== REQUIRED ACTION ==
Starting at the top line and ending at the last, restate the records exactly.

*** Opening of RECORDS SUPPLIED ***

(* ===== verification/Keyboard.v ===== *)
(** The keyboard driver (drivers/keyboard.c): scan code translation, the ring
    buffer between the IRQ1 handler and its reader, and the bounded queue it
    implements, also when the handler interrupts the reader half-way. *)

From S2P Require Import Prelude Machine Vga Preempt Screen Serial Kprintf Pic Idt.
From stdpp Require Import relations.

#[local] Open Scope Z_scope.
#[local] Open Scope c_scope.

Definition KB_DATA_PORT : Z := 0x60.
Definition KB_BUF_SIZE : Z := 64.
Definition KB_BUF_MASK : Z := KB_BUF_SIZE - 1.

(** The statics of keyboard.c. *)
Record kb : Type := mk_kb { kb_buf : list Z; kb_head : Z; kb_tail : Z }.

(** The character constants of the table ([bytes] of a printable string; the
    control characters by their codes). *)
Definition scancode_map : list Z :=
  [0] ++ [0] ++ bytes "1234567890" ++ bytes "-=" ++ [8] ++ [9] ++
  bytes "qwertyuiop" ++ bytes "[]" ++ [10] ++ [0] ++ bytes "asdfghjkl" ++
  bytes ";'" ++ bytes "`" ++ [0] ++ [92] ++ bytes "zxcvbnm" ++ bytes ",./" ++
  [0] ++ bytes "*" ++ [0] ++ bytes " " ++ replicate 31 0.

Definition SCANCODE_MAP_LEN : Z := 89.

(** The handler from [char c = scancode_map[sc]] with [c] not NUL on. *)
Definition kb_enqueue (c : Z) (k : kb) : kb :=
  let next := Z.land (kb_head k +u 1) KB_BUF_MASK in
  if negb (next =? kb_tail k)
  then mk_kb (kb_buf k).[kb_head k <- c] next (kb_tail k)
  else k.

Section keyboard.
Context {S H : Type} `{!Lens S cpu} `{!Lens S (idt_state H)} `{!Lens S kb} `{!Preempt S}
  `{!Hardware}.

Definition keyboard_irq1_handler (f : frame) : M S unit :=
  sc ← inb KB_DATA_PORT;
  if negb (Z.land sc 0x80 =? 0) then mret tt
  else if sc =? 0xE0 then mret tt
  else if sc <? SCANCODE_MAP_LEN then
    c ← fetch scancode_map sc;
    if negb (c =? 0) then modify (kb_enqueue c) else mret tt
  else mret tt.

(** [irq1] is the pointer to [keyboard_irq1_handler]. *)
Definition keyboard_init (irq1 : H) : M S unit :=
  modify (irq_register_handler 1 (Some irq1));;
  pic_clear_mask 1.

Definition kb_pop (k : kb) : kb :=
  mk_kb (kb_buf k) (kb_head k) (Z.land (kb_tail k +u 1) KB_BUF_MASK).

(** An interrupt may be served between any two accesses to the shared variables. *)
Definition keyboard_getchar : M S Z :=
  tail ← gets kb_tail;
  preempt;;
  head ← gets kb_head;
  if tail =? head then mret 0
  else
    preempt;;
    k ← gets (fun k => k);
    c ← fetch (kb_buf k) (kb_tail k);
    preempt;;
    modify kb_pop;; mret c.

Definition keyboard_poll : M S bool :=
  tail ← gets kb_tail;
  preempt;;
  head ← gets kb_head;
  mret (negb (tail =? head)).

End keyboard.

(** ** What a key press means *)

(** The character of a scan code, if it is a make code the table knows. *)
Definition key_char (sc : Z) : option Z :=
  if sc <? 89 then
    let c := scancode_map !!! Z.to_nat sc in if c =? 0 then None else Some c
  else None.

(** The abstract queue: at most 63 characters, further ones are dropped. *)
Definition push (c : Z) (q : list Z) : list Z :=
  if Z.of_nat (length q) <? 63 then q ++ [c] else q.

Definition press (sc : Z) (q : list Z) : list Z :=
  match key_char sc with Some c => push c q | None => q end.

(** ** Invariant and contents *)

(** A character the keyboard can type. *)
Definition typed (c : Z) : Prop := c = 8 ∨ c = 9 ∨ c = 10 ∨ 32 ≤ c < 127.

Definition kb_count (k : kb) : Z := (kb_head k - kb_tail k) mod 64.

(** The characters in the buffer, oldest first. *)
Definition contents (k : kb) : list Z :=
  map (fun i => rd (kb_buf k) ((kb_tail k + i) mod 64)) (seqZ 0 (kb_count k)).

Record kb_ok (k : kb) : Prop := {
  kb_ok_length : length (kb_buf k) = 64%nat;
  kb_ok_head : 0 ≤ kb_head k < 64;
  kb_ok_tail : 0 ≤ kb_tail k < 64;
  kb_ok_typed : Forall typed (contents k)
}.

(** ** Lemmas *)

Lemma kb_next i : 0 ≤ i < 64 → Z.land (i +u 1) KB_BUF_MASK = (i + 1) mod 64.
Proof.
  intros. rewrite u32_id by lia. change KB_BUF_MASK with (Z.ones 6). by rewrite Z.land_ones.
Qed.

Lemma kb_count_range k : 0 ≤ kb_count k < 64.
Proof. apply Z.mod_pos_bound. lia. Qed.

Lemma length_contents k : Z.of_nat (length (contents k)) = kb_count k.
Proof.
  unfold contents. rewrite length_map, length_seqZ. pose proof (kb_count_range k). lia.
Qed.

Lemma contents_empty k : kb_ok k → (kb_tail k =? kb_head k) = bool_decide (contents k = []).
Proof.
  intros [_ Hh Ht _]. pose proof (length_contents k) as Hl. unfold kb_count in Hl.
  case_bool_decide as Hc.
  - rewrite Hc in Hl. cbn in Hl. apply Z.eqb_eq. dlia.
  - apply Z.eqb_neq. intros E. apply Hc, nil_length_inv. rewrite E, Z.sub_diag in Hl.
    change (0 mod 64) with 0 in Hl. lia.
Qed.

(** The slots of the contents avoid the head. *)
Lemma slot_ne_head k i :
  0 ≤ kb_head k < 64 → 0 ≤ kb_tail k < 64 → 0 ≤ i < kb_count k →
  (kb_tail k + i) mod 64 ≠ kb_head k.
Proof. unfold kb_count. intros. dlia. Qed.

*** Close of RECORDS SUPPLIED ***

== OUTPUT FOR THIS EXERCISE ==
(* ===== verification/Keyboard.v ===== *)
(** The keyboard driver (drivers/keyboard.c): scan code translation, the ring
    buffer between the IRQ1 handler and its reader, and the bounded queue it
    implements, also when the handler interrupts the reader half-way. *)

From S2P Require Import Prelude Machine Vga Preempt Screen Serial Kprintf Pic Idt.
From stdpp Require Import relations.

#[local] Open Scope Z_scope.
#[local] Open Scope c_scope.

Definition KB_DATA_PORT : Z := 0x60.
Definition KB_BUF_SIZE : Z := 64.
Definition KB_BUF_MASK : Z := KB_BUF_SIZE - 1.

(** The statics of keyboard.c. *)
Record kb : Type := mk_kb { kb_buf : list Z; kb_head : Z; kb_tail : Z }.

(** The character constants of the table ([bytes] of a printable string; the
    control characters by their codes). *)
Definition scancode_map : list Z :=
  [0] ++ [0] ++ bytes "1234567890" ++ bytes "-=" ++ [8] ++ [9] ++
  bytes "qwertyuiop" ++ bytes "[]" ++ [10] ++ [0] ++ bytes "asdfghjkl" ++
  bytes ";'" ++ bytes "`" ++ [0] ++ [92] ++ bytes "zxcvbnm" ++ bytes ",./" ++
  [0] ++ bytes "*" ++ [0] ++ bytes " " ++ replicate 31 0.

Definition SCANCODE_MAP_LEN : Z := 89.

(** The handler from [char c = scancode_map[sc]] with [c] not NUL on. *)
Definition kb_enqueue (c : Z) (k : kb) : kb :=
  let next := Z.land (kb_head k +u 1) KB_BUF_MASK in
  if negb (next =? kb_tail k)
  then mk_kb (kb_buf k).[kb_head k <- c] next (kb_tail k)
  else k.

Section keyboard.
Context {S H : Type} `{!Lens S cpu} `{!Lens S (idt_state H)} `{!Lens S kb} `{!Preempt S}
  `{!Hardware}.

Definition keyboard_irq1_handler (f : frame) : M S unit :=
  sc ← inb KB_DATA_PORT;
  if negb (Z.land sc 0x80 =? 0) then mret tt
  else if sc =? 0xE0 then mret tt
  else if sc <? SCANCODE_MAP_LEN then
    c ← fetch scancode_map sc;
    if negb (c =? 0) then modify (kb_enqueue c) else mret tt
  else mret tt.

(** [irq1] is the pointer to [keyboard_irq1_handler]. *)
Definition keyboard_init (irq1 : H) : M S unit :=
  modify (irq_register_handler 1 (Some irq1));;
  pic_clear_mask 1.

Definition kb_pop (k : kb) : kb :=
  mk_kb (kb_buf k) (kb_head k) (Z.land (kb_tail k +u 1) KB_BUF_MASK).

(** An interrupt may be served between any two accesses to the shared variables. *)
Definition keyboard_getchar : M S Z :=
  tail ← gets kb_tail;
  preempt;;
  head ← gets kb_head;
  if tail =? head then mret 0
  else
    preempt;;
    k ← gets (fun k => k);
    c ← fetch (kb_buf k) (kb_tail k);
    preempt;;
    modify kb_pop;; mret c.

Definition keyboard_poll : M S bool :=
  tail ← gets kb_tail;
  preempt;;
  head ← gets kb_head;
  mret (negb (tail =? head)).

End keyboard.

(** ** What a key press means *)

(** The character of a scan code, if it is a make code the table knows. *)
Definition key_char (sc : Z) : option Z :=
  if sc <? 89 then
    let c := scancode_map !!! Z.to_nat sc in if c =? 0 then None else Some c
  else None.

(** The abstract queue: at most 63 characters, further ones are dropped. *)
Definition push (c : Z) (q : list Z) : list Z :=
  if Z.of_nat (length q) <? 63 then q ++ [c] else q.

Definition press (sc : Z) (q : list Z) : list Z :=
  match key_char sc with Some c => push c q | None => q end.

(** ** Invariant and contents *)

(** A character the keyboard can type. *)
Definition typed (c : Z) : Prop := c = 8 ∨ c = 9 ∨ c = 10 ∨ 32 ≤ c < 127.

Definition kb_count (k : kb) : Z := (kb_head k - kb_tail k) mod 64.

(** The characters in the buffer, oldest first. *)
Definition contents (k : kb) : list Z :=
  map (fun i => rd (kb_buf k) ((kb_tail k + i) mod 64)) (seqZ 0 (kb_count k)).

Record kb_ok (k : kb) : Prop := {
  kb_ok_length : length (kb_buf k) = 64%nat;
  kb_ok_head : 0 ≤ kb_head k < 64;
  kb_ok_tail : 0 ≤ kb_tail k < 64;
  kb_ok_typed : Forall typed (contents k)
}.

(** ** Lemmas *)

Lemma kb_next i : 0 ≤ i < 64 → Z.land (i +u 1) KB_BUF_MASK = (i + 1) mod 64.
Proof.
  intros. rewrite u32_id by lia. change KB_BUF_MASK with (Z.ones 6). by rewrite Z.land_ones.
Qed.

Lemma kb_count_range k : 0 ≤ kb_count k < 64.
Proof. apply Z.mod_pos_bound. lia. Qed.

Lemma length_contents k : Z.of_nat (length (contents k)) = kb_count k.
Proof.
  unfold contents. rewrite length_map, length_seqZ. pose proof (kb_count_range k). lia.
Qed.

Lemma contents_empty k : kb_ok k → (kb_tail k =? kb_head k) = bool_decide (contents k = []).
Proof.
  intros [_ Hh Ht _]. pose proof (length_contents k) as Hl. unfold kb_count in Hl.
  case_bool_decide as Hc.
  - rewrite Hc in Hl. cbn in Hl. apply Z.eqb_eq. dlia.
  - apply Z.eqb_neq. intros E. apply Hc, nil_length_inv. rewrite E, Z.sub_diag in Hl.
    change (0 mod 64) with 0 in Hl. lia.
Qed.

(** The slots of the contents avoid the head. *)
Lemma slot_ne_head k i :
  0 ≤ kb_head k < 64 → 0 ≤ kb_tail k < 64 → 0 ≤ i < kb_count k →
  (kb_tail k + i) mod 64 ≠ kb_head k.
Proof. unfold kb_count. intros. dlia. Qed.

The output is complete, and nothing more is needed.